Workers are hiding chatbots from IT, UK drops iPhone “back door” demand, Lithuania uses flies to solve food waste, and more.
News from 14 August - 21 August 2025
Workers Are Hiding Chatbots From IT
More than 90% of companies use AI chatbots on personal accounts, often without IT approval, but only 40% of companies have official subscriptions, according to a new report from MIT’s Project NANDA.
The report suggests that whilst the mainstream AI economy is stalling, workers are using personal accounts for day-to-day tasks, creating a booming “shadow AI economy”. Up to $40 billion has been invested into generative AI initiatives, but only 5% of companies are seeing a return on that investment. MIT is calling this the “GenAI divide,” but personal usage might be crossing that divide, all under the IT department’s radar.
The study concludes that AI isn’t replacing jobs or changing the way business is done, but according to the authors, AI has “won the war for simple work.

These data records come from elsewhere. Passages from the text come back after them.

(* ===== verification/CoreHash.v ===== *)
(** Off-chain hashing (crates/bridge-core/src/lib.rs, src/submission.rs): the
    packed preimages built over 256-bit words, and the proof that they are the
    bytes the Solana gate hashes. *)

From S2P Require Import Prelude.
From S2P Require Import SolanaRuntime.
From S2P Require GateTypes GateHash.
Import GateTypes(SUBMISSION_PREFIX, CANCEL_PREFIX, REFUND_PREFIX).

Section CoreHash.
Context {RT : Runtime}.

(** * bridge-core's hashing (crates/bridge-core/src/lib.rs, submission.rs) *)

(** 256-bit words are integers in range; addresses and hashes are arrays. *)
Record AutoParams := MkAutoParams {
  execution_fee : Z;
  flags : Z;
  fallback_address : list byte;
  data : list byte;
  native_sender : list byte;
}.

Definition debridge_id (native_chain_id : Z) (native_token : evm_address) : hash32 :=
  keccak (be_bytes 32 native_chain_id ++ arr_bytes native_token).

Definition packed_submission (bridge_domain debridge_id : hash32) (bridge_decimals amount chain_id_from
    chain_id_to nonce : Z) (receiver : list byte) : list byte :=
  be_bytes 32 SUBMISSION_PREFIX ++ arr_bytes bridge_domain ++ arr_bytes debridge_id ++
  be_bytes 32 chain_id_from ++ be_bytes 32 chain_id_to ++ [byte_of_Z bridge_decimals] ++
  be_bytes 32 amount ++ receiver ++ be_bytes 32 nonce.

Definition submission_id (bridge_domain debridge_id : hash32) (bridge_decimals amount chain_id_from
    chain_id_to nonce : Z) (receiver : list byte) : hash32 :=
  keccak (packed_submission bridge_domain debridge_id bridge_decimals amount chain_id_from
            chain_id_to nonce receiver).

Definition submission_id_with_auto (bridge_domain debridge_id : hash32) (bridge_decimals amount
    chain_id_from chain_id_to nonce : Z) (receiver : list byte) (auto : AutoParams) : hash32 :=
  keccak (packed_submission bridge_domain debridge_id bridge_decimals amount chain_id_from
            chain_id_to nonce receiver ++
          be_bytes 32 (execution_fee auto) ++ be_bytes 32 (flags auto) ++
          arr_bytes (keccak (fallback_address auto)) ++ arr_bytes (keccak (data auto)) ++
          arr_bytes (keccak (native_sender auto))).

Definition domain_id (prefix : Z) (submission_id : hash32) : hash32 :=
  keccak (be_bytes 32 prefix ++ arr_bytes submission_id).
Definition cancel_id (submission_id : hash32) : hash32 := domain_id CANCEL_PREFIX submission_id.
Definition refund_id (submission_id : hash32) : hash32 := domain_id REFUND_PREFIX submission_id.

Record Submission := MkSubmission {
  sub_bridge_domain : hash32;
  sub_debridge_id : hash32;
  sub_bridge_decimals : Z;
  sub_amount : Z;
  sub_chain_id_from : Z;
  sub_chain_id_to : Z;
  sub_nonce : Z;
  sub_receiver : list byte;
  sub_auto : option AutoParams;
}.

Definition compute_id (s : Submission) : hash32 :=
  match sub_auto s with
  | None => submission_id (sub_bridge_domain s) (sub_debridge_id s) (sub_bridge_decimals s)
      (sub_amount s) (sub_chain_id_from s) (sub_chain_id_to s) (sub_nonce s) (sub_receiver s)
  | Some auto => submission_id_with_auto (sub_bridge_domain s) (sub_debridge_id s)
      (sub_bridge_decimals s) (sub_amount s) (sub_chain_id_from s) (sub_chain_id_to s)
      (sub_nonce s) (sub_receiver s) auto
  end.


(** * Agreement with the on-chain program *)

(** The off-chain payload carries the packed sender; the wire payload does not. *)
Definition auto_of_wire (a : GateTypes.AutoParamsWire) (sender : list byte) : AutoParams :=
  MkAutoParams (GateTypes.execution_fee a) (GateTypes.flags a) (GateTypes.fallback_address a)
    (GateTypes.auto_data a) sender.
Definition submission_of (t : GateHash.transfer) : Submission :=
  MkSubmission (GateHash.tr_domain t) (GateHash.tr_debridge_id t) (GateHash.tr_decimals t)
    (GateHash.tr_amount t) (GateHash.tr_from t) (GateHash.tr_to t) (GateHash.tr_nonce t)
    (GateHash.tr_receiver t)
    ((fun a => auto_of_wire a (GateHash.tr_native_sender t)) <$> GateHash.tr_auto t).

Lemma compute_id_transfer t : GateHash.transfer_wf t -> compute_id (submission_of t) = GateHash.transfer_id t.
Proof.
  intros (Hd & Ha & Hf & Ht & Hn & _ & Hau).
  rewrite GateHash.transfer_id_preimage. unfold GateHash.transfer_preimage, GateHash.auto_tail.
  unfold compute_id, submission_of. simpl. rewrite !GateHash.be32_word by done.
  destruct (GateHash.tr_auto t) as [a|]; simpl.
  - destruct (Hau a eq_refl) as [H1 H2].
    unfold submission_id_with_auto, packed_submission, auto_of_wire. simpl.
    rewrite (app_assoc (zeros 16)), GateHash.fee_word by done.
    f_equal. rewrite GateHash.be32_word by done. rewrite <- !app_assoc. simpl. by rewrite <- !app_assoc.
  - unfold submission_id, packed_submission. by rewrite app_nil_r.
Qed.

(** Off-chain and on-chain ids agree: for every well-typed transfer the id a
    validator recomputes from a [Submission] is the id the Solana program
    derives, with or without an execution payload, and so are the cancel and
    refund ids built on it. *)
Theorem compute_id_is_gate_id t :
  GateHash.transfer_wf t ->
  compute_id (submission_of t) = GateHash.transfer_id t /\
  cancel_id (compute_id (submission_of t)) = GateHash.cancel_id (GateHash.transfer_id t) /\
  refund_id (compute_id (submission_of t)) = GateHash.refund_id (GateHash.transfer_id t).
Proof.
  intros Hwf. rewrite compute_id_transfer by done. split_and!; [done| |].
  - rewrite GateHash.cancel_id_preimage. unfold cancel_id, domain_id, GateHash.domain_preimage.
    by rewrite GateHash.be32_word by (by vm_compute).
  - rewrite GateHash.refund_id_preimage. unfold refund_id, domain_id, GateHash.domain_preimage.
    by rewrite GateHash.be32_word by (by vm_compute).
Qed.
End CoreHash.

UK Drops iPhone “Back Door” Demand
The United States Director of National Intelligence Tulsi Gabbard has said in an X post that the UK government has agreed to withdraw its demand to be able to gain access to Apple user data. Neither the government nor Apple have confirmed the claim.
The development is part of a continued debate over whether Apple is required to give law enforcement potentially sensitive user data. In December, the UK gave Apple formal notice that it had the right to worldwide users’ encrypted data. However, not even Apple knows its users' data and would need to break its own encryption to comply with the demand.
Apple claims this would significantly weaken their product security, saying, “We have never built a backdoor or master key to any of our products or services, and we never will.”
Goldman Sachs Backs Stablecoins
Stablecoins, cryptocurrencies backed 1:1 with the U.S. dollar, could be the next gold rush, according to U.S. Treasury Secretary Scott Bessent and Goldman Sachs’ Will Nance. With new regulations and market expansion, stablecoins could also help boost demand for government bonds.
In Goldman Sachs’ new research paper, Nance and others said that the potential market size for stablecoins is in the trillions. The link between stablecoins and the dollar means that a boost in the cryptocurrency could increase interest in the government bonds that back them. Others are sceptical, however, such as UBS’s Paul Donovan, who said that stablecoins only redistribute supply rather than increasing debt demand.
The U.S. Treasury remains excited about the potential of stablecoins. Bessent commented in July that, “This groundbreaking technology will buttress the dollar’s status as the global reserve currency.”